(** ** An entry *)
Section Laid.
Variables (limit : nat) (name : str) (ty ln : Z) (aliases addrs : list str) (A1 B1 A2 B2 : Z) (h : hostent).
Hypotheses (Hty : h_addrtype h = ty) (Hln : h_length h = ln) (HA1 : h_aliases h = A1) (HA2 : h_addr_list h = A2).
Hypotheses (Hn : NUL ∉ name) (Hnl : (length name < limit)%nat).
Hypotheses (Ha : Forall (λ s, NUL ∉ s) aliases) (Hd : Forall (λ s, NUL ∉ s) addrs).
Hypotheses (Hal : lengths aliases + 1 <= Z.of_nat limit) (Hdl : lengths addrs + 1 <= Z.of_nat limit).
Hypotheses (HB1 : 0 < B1) (HB1' : B1 + lengths aliases <= 2 ^ 64) (HB2 : 0 < B2) (HB2' : B2 + lengths addrs <= 2 ^ 64).

(** An entry laid out in memory reads as what it was made of. *)
Lemma raw_of_laid m :
  at_ m (h_name h) (name ++ [NUL]) → at_ m A1 (concat (map (le 8) (places B1 aliases)) ++ le 8 0) → at_ m B1 (terminated aliases) →
  at_ m A2 (concat (map (le 8) (places B2 addrs)) ++ le 8 0) → at_ m B2 (terminated addrs) →
  raw_of limit m h = Some (View name ty ln aliases addrs, places B1 aliases, places B2 addrs).
Proof.
  intros H0 H1 H2 H3 H4. unfold raw_of. rewrite (cstring_at limit m _ name) by done. cbn [mbind option_bind]. rewrite HA1, HA2.
  destruct (array_read limit m A1 B1 aliases H1 H2) as (-> & _ & E1); [done..|]. cbn [mbind option_bind]. rewrite E1. cbn [mbind option_bind].
  destruct (array_read limit m A2 B2 addrs H3 H4) as (-> & _ & E2); [done..|]. cbn [mbind option_bind]. rewrite E2. cbn [mbind option_bind].
  by rewrite Hty, Hln.
Qed.
End Laid.

Module Host.
Definition byte (n : nat) : ascii := ascii_of_nat n.
(** [h], also [x], at 10.1.2.3; and at 127.0.0.1. *)
Definition text (addr : str) : str :=
  lit "h" ++ [NUL] ++ le 8 1040 ++ le 8 0 ++ le 8 1050 ++ le 8 0 ++ lit "......" ++ lit "x" ++ [NUL] ++ lit "........" ++ addr ++ [NUL].
Definition start (addr : str) : mem := write (λ _, NUL) 1000 (text addr).
Definition e : hostent := Hostent 1000 2 4 1002 1018.
Definition ten : str := [byte 10; byte 1; byte 2; byte 3].
Definition local : str := [byte 127; byte 0; byte 0; byte 1].
Definition the_view (addr : str) : view := View (lit "h") 2 4 [lit "x"] [addr].
Definition grow (p n : Z) : Z := 9000.

Lemma e_raw m : at_ m 1000 (text ten) → raw_of 200 m e = Some (the_view ten, [1040], [1050]).
Proof.
  intros H. unfold text in H.
  apply at_app in H as [H1 H]. apply at_app in H as [H2 H]. apply at_app in H as [H3 H]. apply at_app in H as [H4 H].
  apply at_app in H as [H5 H]. apply at_app in H as [H6 H]. apply at_app in H as [_ H]. apply at_app in H as [H7 H].
  apply at_app in H as [H8 H]. apply at_app in H as [_ H]. apply at_app in H as [H9 H10].
  apply (raw_of_laid 200 (lit "h") 2 4 [lit "x"] [ten] 1002 1040 1018 1050 e); try done; try (vm_compute; set_solver); try (vm_compute; lia).
  all: try (repeat constructor; vm_compute; set_solver).
  - apply at_app. by split.
  - apply (at_app m 1002 (le 8 1040) (le 8 0)). by split.
  - apply (at_app m 1040 (lit "x") [NUL]). by split.
  - apply (at_app m 1018 (le 8 1050) (le 8 0)). by split.
  - apply (at_app m 1050 ten [NUL]). by split.
Qed.

(** A static buffer with room; the address has no zero byte. *)
Lemma co_gethostbyname2_answers_witness : ∃ r m',
  co_gethostbyname2 200 grow (Found e) (Found e) (Hostent 0 0 0 0 0) 5000 100 (start ten) = Some (Entry r, (5000, 100), m') ∧
  view_of 200 m' r = Some (the_view ten) ∧ address 200 m' r 0 = Some ten.
Proof.
  assert (raw_of 200 (start ten) e = Some (the_view ten, [1040], [1050])) as Hr by (apply e_raw, at_write).
  destruct (co_gethostbyname2_answers 200 grow (Found e) (Found e) (Hostent 0 0 0 0 0) 5000 100 (start ten) (the_view ten)) as (r & m' & E & Hv & Ha & _).
  - unfold view_of. by rewrite Hr.
  - intros m' Hm'. rewrite Hr. apply e_raw. eapply at_agree; [apply at_write|]. intros a Ha. apply Hm'.
    change (size (text ten)) with 55 in Ha. lia.
  - done.
  - done.
  - by vm_compute.
  - done.
  - done.
  - exists r, m'. split_and!; [done|done|]. apply Ha; [vm_compute; reflexivity|apply (bool_decide_unpack _); vm_compute; exact I].
Defined.

(** One byte less than the 49 the entry takes, and the second answer ends the program. *)
Example retry_aborts : ∃ b m, co_gethostbyname2 200 grow (Found e) (Found e) (Hostent 0 0 0 0 0) 5000 48 (start ten) = Some (Abort, b, m).
Proof. eexists _, _. reflexivity. Qed.

(** The address is cut at its first zero byte: the copy has one byte of 127.0.0.1 and three that are
    not written. *)
Example zero_byte : let r := co_gethostbyname2 200 grow (Found e) (Found e) (Hostent 0 0 0 0 0) 5000 100 (write (start local) 5000 (repeat (byte 9) 100)) in
  match r with
  | Some (Entry e, _, m) => read m (load 8 m (h_addr_list e)) 4 = [byte 127; byte 0; byte 9; byte 9]
  | _ => False
  end.
Proof. vm_compute. reflexivity. Qed.
End Host.
End HostEntSpec.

### What is required
Copy verbatim, from the listing above, each line from the one containing "Definition text (addr" down to the one containing "assert (raw_of 200", inclusive.

### Solution to the exercise
Definition text (addr : str) : str :=
  lit "h" ++ [NUL] ++ le 8 1040 ++ le 8 0 ++ le 8 1050 ++ le 8 0 ++ lit "......" ++ lit "x" ++ [NUL] ++ lit "........" ++ addr ++ [NUL].
Definition start (addr : str) : mem := write (λ _, NUL) 1000 (text addr).
Definition e : hostent := Hostent 1000 2 4 1002 1018.
Definition ten : str := [byte 10; byte 1; byte 2; byte 3].
Definition local : str := [byte 127; byte 0; byte 0; byte 1].
Definition the_view (addr : str) : view := View (lit "h") 2 4 [lit "x"] [addr].
Definition grow (p n : Z) : Z := 9000.

Lemma e_raw m : at_ m 1000 (text ten) → raw_of 200 m e = Some (the_view ten, [1040], [1050]).
Proof.
  intros H. unfold text in H.
  apply at_app in H as [H1 H]. apply at_app in H as [H2 H]. apply at_app in H as [H3 H]. apply at_app in H as [H4 H].
  apply at_app in H as [H5 H]. apply at_app in H as [H6 H]. apply at_app in H as [_ H]. apply at_app in H as [H7 H].
  apply at_app in H as [H8 H]. apply at_app in H as [_ H]. apply at_app in H as [H9 H10].
  apply (raw_of_laid 200 (lit "h") 2 4 [lit "x"] [ten] 1002 1040 1018 1050 e); try done; try (vm_compute; set_solver); try (vm_compute; lia).
  all: try (repeat constructor; vm_compute; set_solver).
  - apply at_app. by split.
  - apply (at_app m 1002 (le 8 1040) (le 8 0)). by split.
  - apply (at_app m 1040 (lit "x") [NUL]). by split.
  - apply (at_app m 1018 (le 8 1050) (le 8 0)). by split.
  - apply (at_app m 1050 ten [NUL]). by split.
Qed.

(** A static buffer with room; the address has no zero byte. *)
Lemma co_gethostbyname2_answers_witness : ∃ r m',
  co_gethostbyname2 200 grow (Found e) (Found e) (Hostent 0 0 0 0 0) 5000 100 (start ten) = Some (Entry r, (5000, 100), m') ∧
  view_of 200 m' r = Some (the_view ten) ∧ address 200 m' r 0 = Some ten.
Proof.
  assert (raw_of 200 (start ten) e = Some (the_view ten, [1040], [1050])) as Hr by (apply e_raw, at_write).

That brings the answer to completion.